И внезапно, со знакомым страхом, Артамонов старший почувствовал, что снова идёт по краю глубокого оврага, куда в следующую минуту может упасть. Он ускорил шаг, протянул руки вперёд, щупая пальцами водянистую пыль ночной тьмы, неотрывно глядя вдаль, на жирное пятно фонаря.
«Нет, — поспешно думал он, спотыкаясь, — всё это не надо мне. Завтра же уеду. Не надо. Что случилось? Илья воротится! Нет, надобно твёрдо жить. Вон как Алексей разыгрался. Он и обыграть меня может».
Об Алексее он думал насильно, потому что не хотел думать о Никите, о Тихоне. Но когда он лёг на жёсткую койку монастырской гостиницы, его снова обняли угнетающие мысли о монахе, дворнике. Что это за человек, Тихон? На всё вокруг падает его тень, его слова звучат в ребячливых речах сына, его мыслями околдован брат.
«Утешитель! — думал он о брате. — А вот Серафим, простой плотник, умеет утешать».
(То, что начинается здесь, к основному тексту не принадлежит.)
(** C2: every resolution path gives the same object for identifier [X].
    In a world whose identity cache is consistent, [X] cached or not:
    - each path returns for [X] under the conditions it depends on, a
      class with a factory and a well-formed document: the caching factory
      on a document whose ["@id"] is [X], [KGProxy.resolve] on a proxy for
      [X] once the client has found the document, [KGQuery.resolve] at the
      place of each instance of the answer whose ["@id"] is [X];
    - a resolution of [X] by any of the three paths that returns [obj]
      leaves [X] cached as [obj], in a cache that is consistent again;
    - whatever resolutions run after it, a resolution of [X] by any of the
      three paths then returns this very [obj];
    - once [obj] is in the identity cache for [X], it stays there through
      any run of resolutions, and after the run each of the three paths
      gives this very object for [X], without building another. *)
Theorem resolution_identity (X : json) (k : key) (w : world T) :
  cache_ok w ->
  hash_key X = Ok k ->
  (forall cls read instance,
     fields_of cls = Some read ->
     at_id instance = Ok X ->
     well_formed read instance = true ->
     ∃ (w1 : world T) (obj : loc),
       from_kg_instance fields_of cls instance w = (w1, Ok obj))
  ∧ (forall p read t' instance,
       proxy_id p = X ->
       fields_of (proxy_cls p) = Some read ->
       instance_from_full_uri client X (remote w) = (t', Ok instance) ->
       well_formed read instance = true ->
       ∃ (w1 : world T) (obj : loc),
         KGProxy_resolve client fields_of p w = (w1, Ok obj))
  ∧ (forall q read t' instances n instance,
       fields_of (query_cls q) = Some read ->
       filter_query client (cls_path (query_cls q)) (query_filter q) (query_context q)
         (remote w) = (t', Ok instances) ->
       forallb (well_formed read) instances = true ->
       instances !! n = Some instance ->
       at_id instance = Ok X ->
       ∃ (w1 : world T) (v : value) (obj : loc),
         KGQuery_resolve client fields_of q w = (w1, Ok v)
         ∧ nth_object v n = Some obj)
  ∧ (forall w1 obj,
       resolves client fields_of X w w1 obj ->
       cache_ok w1 ∧ kg_cache w1 !! k = Some obj)
  ∧ (forall w1 obj rs w2 obj2,
       resolves client fields_of X w w1 obj ->
       resolves client fields_of X (run client fields_of rs w1) w2 obj2 ->
       obj2 = obj)
  ∧ (forall obj rs,
       kg_cache w !! k = Some obj ->
       let w' := run client fields_of rs w in
       kg_cache w' !! k = Some obj
       ∧ (forall cls read instance,
            fields_of cls = Some read ->
            at_id instance = Ok X ->
            from_kg_instance fields_of cls instance w' = (w', Ok obj))
       ∧ (forall p,
            proxy_id p = X ->
            KGProxy_resolve client fields_of p w' = (w', Ok obj))
       ∧ (forall q read t' instances n instance,
            fields_of (query_cls q) = Some read ->
            filter_query client (cls_path (query_cls q)) (query_filter q) (query_context q)
              (remote w') = (t', Ok instances) ->
            forallb (well_formed read) instances = true ->
            instances !! n = Some instance ->
            at_id instance = Ok X ->
            ∃ (w'' : world T) (objects : list loc),
              KGQuery_resolve client fields_of q w'
              = (w'', Ok match objects with
                         | [o] => VObj o
                         | _ => VList (map VObj objects)
                         end)
              ∧ length objects = length instances
              ∧ objects !! n = Some obj
              ∧ kg_cache w'' !! k = Some obj)
       ∧ (forall w2 obj2,
            resolves client fields_of X w' w2 obj2 -> obj2 = obj)).
Proof.
  intros Hok Hk.
  split; [| split; [| split; [| split; [| split]]]].
  - intros cls read instance Hf _ Hwf.
    exact (from_kg_instance_ok cls read instance w Hf Hwf).
  - intros p read t' instance Hp Hf Hc Hwf. subst X.
    exact (KGProxy_resolve_ok p read k t' instance w Hk Hf Hc Hwf).
  - intros q read t' instances n instance Hf Hq Hwf Hn _.
    destruct (KGQuery_resolve_ok q read w t' instances Hok Hf Hq Hwf)
      as (w1 & objects & _ & Hres & Hall & _).
    destruct (Forall2_lookup_l _ _ _ _ _ Hall Hn) as (obj & Ho & _).
    eexists w1, _, obj. split; [exact Hres |].
    destruct objects as [|o [|o' objects]].
    + discriminate.
    + destruct n as [|n]; [exact Ho | discriminate].
    + rewrite nth_object_list. exact Ho.
  - intros w1 obj Hr.
    destruct (resolves_caches X k w w1 obj Hok Hk Hr) as (Hok1 & _ & Hc1).
    now split.
  - intros w1 obj rs w2 obj2 Hr1 Hr2.
    destruct (resolves_caches X k w w1 obj Hok Hk Hr1) as (Hok1 & _ & Hc1).
    destruct (run_inv rs w1 Hok1) as [Hok' [_ Hsub]].
    refine (resolves_cached X k _ w2 obj obj2 Hok' Hk _ Hr2).
    eapply lookup_weaken; eauto.
  - intros obj rs Hc w'.
    destruct (run_inv rs w Hok) as [Hok' [_ Hsub]]. fold w' in Hok', Hsub.
    assert (kg_cache w' !! k = Some obj) as Hc' by (eapply lookup_weaken; eauto).
    split; [exact Hc' |].
    split; [| split; [| split]].
    + intros cls read instance Hf Hi.
      now rewrite from_kg_instance_run, Hf, Hi, Hk, Hc'.
    + intros p <-. now apply (KGProxy_resolve_hit p k).
    + intros q read t' instances n instance Hf Hq Hwf Hn Hi.
      destruct (KGQuery_resolve_ok q read w' t' instances Hok' Hf Hq Hwf)
        as (w'' & objects & _ & Hres & Hall & _ & [_ Hsub']).
      assert (kg_cache w'' !! k = Some obj) as Hc'' by (eapply lookup_weaken; eauto).
      exists w'', objects. split; [exact Hres |].
      split; [symmetry; eapply Forall2_length; eauto |].
      split; [| exact Hc''].
      destruct (Forall2_lookup_l _ _ _ _ _ Hall Hn) as (o & Ho & (i & k0 & Hi0 & Hk0 & Hc0)).
      rewrite Ho. f_equal. congruence.
    + intros w2 obj2 Hr. exact (resolves_cached X k w' w2 obj obj2 Hok' Hk Hc' Hr).
Qed.
End Resolution.
(** *** The interface: a call dispatches on the dynamic type *)

Definition GetType (i : Info) : KeyType :=
  match i with
  | InfoLocal l => localInfo_GetType l
  | InfoLedger l => ledgerInfo_GetType l
  | InfoOffline o => offlineInfo_GetType o
  | InfoMulti m => multiInfo_GetType m
  end.

Definition GetName (i : Info) : string :=
  match i with
  | InfoLocal l => localInfo_GetName l
  | InfoLedger l => ledgerInfo_GetName l
  | InfoOffline o => offlineInfo_GetName o
  | InfoMulti m => multiInfo_GetName m
  end.

Definition GetPubKey (i : Info) : crypto_PubKey :=
  match i with
  | InfoLocal l => localInfo_GetPubKey l
  | InfoLedger l => ledgerInfo_GetPubKey l
  | InfoOffline o => offlineInfo_GetPubKey o
  | InfoMulti m => multiInfo_GetPubKey m
  end.

Definition GetAddress (i : Info) : result AccAddress :=
  match i with
  | InfoLocal l => localInfo_GetAddress l
  | InfoLedger l => ledgerInfo_GetAddress l
  | InfoOffline o => offlineInfo_GetAddress o
  | InfoMulti m => multiInfo_GetAddress m
  end.

Definition GetPath (i : Info) : result BIP44Params :=
  match i with
  | InfoLocal l => localInfo_GetPath l
  | InfoLedger l => ledgerInfo_GetPath l
  | InfoOffline o => offlineInfo_GetPath o
  | InfoMulti m => multiInfo_GetPath m
  end.

Definition GetAlgo (i : Info) : SigningAlgo :=
  match i with
  | InfoLocal l => localInfo_GetAlgo l
  | InfoLedger l => ledgerInfo_GetAlgo l
  | InfoOffline o => offlineInfo_GetAlgo o
  | InfoMulti m => multiInfo_GetAlgo m
  end.

(** *** The codec registry and the length-prefixed encoding *)

(** The package-level registry [CryptoCdc]. *)
Variable CryptoCdc : Codec SigningAlgo BIP44Params.

Definition EncodePubKey (pk : crypto_PubKey) : list byte :=
  EncodeByteSlice (MarshalPubKey CryptoCdc pk).

Definition DecodePubKey : parser crypto_PubKey :=
  bs <- DecodeByteSlice ;; lift (UnmarshalPubKey CryptoCdc bs).

Definition EncodePath (path : BIP44Params) : list byte :=
  EncodeByteSlice (MarshalPath CryptoCdc path).

Definition DecodePath : parser BIP44Params :=
  bs <- DecodeByteSlice ;; lift (UnmarshalPath CryptoCdc bs).

Definition EncodeAlgo (algo : SigningAlgo) : list byte :=
  EncodeByteSlice (MarshalAlgo CryptoCdc algo).

Definition DecodeAlgo : parser SigningAlgo :=
  bs <- DecodeByteSlice ;; lift (UnmarshalAlgo CryptoCdc bs).

Definition EncodeMember (m : multisigPubKeyInfo.t) : list byte :=
  EncodePubKey (multisigPubKeyInfo.PubKey m)
  ++ EncodeUvarint (multisigPubKeyInfo.Weight m).
(** * web-printer: the web-to-png converter (skills/web-to-png/converter.js)

    A shallow embedding of the converter script: the viewport resolver, the
    script-tag sanitizer, the command-line parser, the render driver and the
    [toPng] pipeline, with the file system and the browser engine as an
    explicit world that is threaded through the effectful functions. *)

From Stdlib Require Import QArith Qround Strings.Ascii.
From stdpp Require Import gmap strings list.

Local Open Scope string_scope.
Local Open Scope list_scope.

(** ** JavaScript values used by the converter *)

Module Js.

(** A JavaScript number.  A finite double is represented by the rational it
    denotes (the converter only tests numbers for truthiness and rounds them
    up, both of which are exact on doubles); [-0] and [0] coincide. *)
Inductive num : Type :=
| Fin (q : Q)
| NaN
| Inf (negative : bool).

Definition of_Z (z : Z) : num := Fin (inject_Z z).

(** [ToBoolean] on a number: [0], [-0] and [NaN] are falsy. *)
Definition num_truthy (n : num) : bool :=
  match n with
  | Fin q => negb (Qeq_bool q (inject_Z 0))
  | NaN => false
  | Inf _ => true
  end.

(** [Math.ceil]. *)
Definition ceil (n : num) : num :=
  match n with
  | Fin q => Fin (inject_Z (Qceiling q))
  | NaN => NaN
  | Inf b => Inf b
  end.

Definition is_nan (n : num) : bool :=
  match n with NaN => true | _ => false end.

(** [lo <= n <= hi] for integer bounds, as a boolean; false on [NaN]. *)
Definition between (lo hi : Z) (n : num) : bool :=
  match n with
  | Fin q => Qle_bool (inject_Z lo) q && Qle_bool q (inject_Z hi)
  | NaN => false
  | Inf _ => false
  end.

Definition positive (n : num) : bool :=
  match n with
  | Fin q => negb (Qle_bool q (inject_Z 0))
  | NaN => false
  | Inf negative => negb negative
  end.

(** [ToBoolean] on a string: only the empty string is falsy. *)
Definition str_truthy (s : string) : bool :=
  negb (String.eqb s "").

(** [ToBoolean] on a value that may be [undefined] or [null] ([None]). *)
Definition truthy_num (v : option num) : bool :=
  match v with Some n => num_truthy n | None => false end.

Definition truthy_str (v : option string) : bool :=
  match v with Some s => str_truthy s | None => false end.

(** [v || d] on strings. *)
Definition or_str (v : option string) (d : string) : string :=
  match v with
  | Some s => if str_truthy s then s else d
  | None => d
  end.

(** A value given where a number is meant: a number, a text or a boolean.
    Objects, arrays and the like are not represented. *)
Inductive value : Type :=
| VNum (n : num)
| VStr (s : string)
| VBool (b : bool).

(** [ToBoolean] on such a value. *)
Definition value_truthy (v : value) : bool :=
  match v with
  | VNum n => num_truthy n
  | VStr s => str_truthy s
  | VBool b => b
  end.

(** [v ?? d]: only [undefined] and [null] take the default. *)
Definition nullish {A : Type} (v : option A) (d : A) : A :=
  match v with Some a => a | None => d end.

(** ASCII case folding, as the [i] flag applies it to the letters of the
    converter's patterns. *)
Definition lower (c : ascii) : ascii :=
  let n := nat_of_ascii c in
  if (65 <=? n)%nat && (n <=? 90)%nat then ascii_of_nat (n + 32) else c.

Definition ascii_eqb_ci (a b : ascii) : bool :=
  Ascii.eqb (lower a) (lower b).

(** [p] is a prefix of [s], letters compared case-insensitively. *)
Fixpoint prefix_ci (p s : string) : bool :=
  match p, s with
  | EmptyString, _ => true
  | String a p', String b s' => ascii_eqb_ci a b && prefix_ci p' s'
  | String _ _, EmptyString => false
  end.

(** [p] is a prefix of [s]. *)
Fixpoint has_prefix (p s : string) : bool :=
  match p, s with
  | EmptyString, _ => true
  | String a p', String b s' => Ascii.eqb a b && has_prefix p' s'
  | String _ _, EmptyString => false
  end.

(** [s.startsWith(p)]. *)
Definition startsWith (s p : string) : bool := has_prefix p s.

(** [n] characters dropped from the front. *)
Fixpoint drop (n : nat) (s : string) : string :=
  match n, s with
  | O, _ => s
  | S n', String _ s' => drop n' s'
  | S _, EmptyString => EmptyString
  end.

(** [s.includes(p)]. *)
Fixpoint includes (p s : string) : bool :=
  has_prefix p s ||
  match s with
  | EmptyString => false
  | String _ s' => includes p s'
  end.

End Js.

(** ** Presets and the viewport resolver *)

Record Viewport : Type := mkViewport {
  vp_width : option Js.num;
  vp_height : option Js.num
}.

Record Clip : Type := mkClip {
  clip_x : Js.num;
  clip_y : Js.num;
  clip_width : Js.num;
  clip_height : Js.num
}.

Record Preset : Type := mkPreset {
  preset_width : Z;
  preset_height : Z
}.

(** The [PRESETS] table, in source order. *)
Definition PRESETS : list (string * Preset) :=
  [ ("og", mkPreset 1200 630);
    ("square", mkPreset 1080 1080);
    ("story", mkPreset 1080 1920);
    ("portrait", mkPreset 1200 1500);
    ("banner", mkPreset 1600 900) ].

Definition PRESETS_og : Preset := mkPreset 1200 630.

(** [PRESETS] is an object literal, so [PRESETS[name]] also reaches the
    properties it inherits from [Object.prototype]. *)
Definition Object_prototype_names : list string :=
  [ "constructor"; "__defineGetter__"; "__defineSetter__"; "hasOwnProperty";
    "__lookupGetter__"; "__lookupSetter__"; "isPrototypeOf";
    "propertyIsEnumerable"; "toString"; "valueOf"; "__proto__";
    "toLocaleString" ].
Не спалось, покусывали комары, за стеною бормотали в три голоса какие-то люди, Пётру подумалось, что это, должно быть, пекарь Мурзин, купец с больною ногой и человек с лицом скопца.
«Пьянствуют, наверное».
Монастырский сторож изредка бил колотушкой в чугунную доску, потом вдруг, очень торопливо, как бы опоздав, испугавшись, заблаговестили к заутрене, и под этот звон Пётр задремал.
Брат пришёл к нему таким, как он видел его вчера, в саду, с тем же чужим и злонамеренным взглядом вкось и снизу вверх. Артамонов старший торопливо умылся, оделся и приказал служке, чтоб дали лошадь до ближайшей почтовой станции.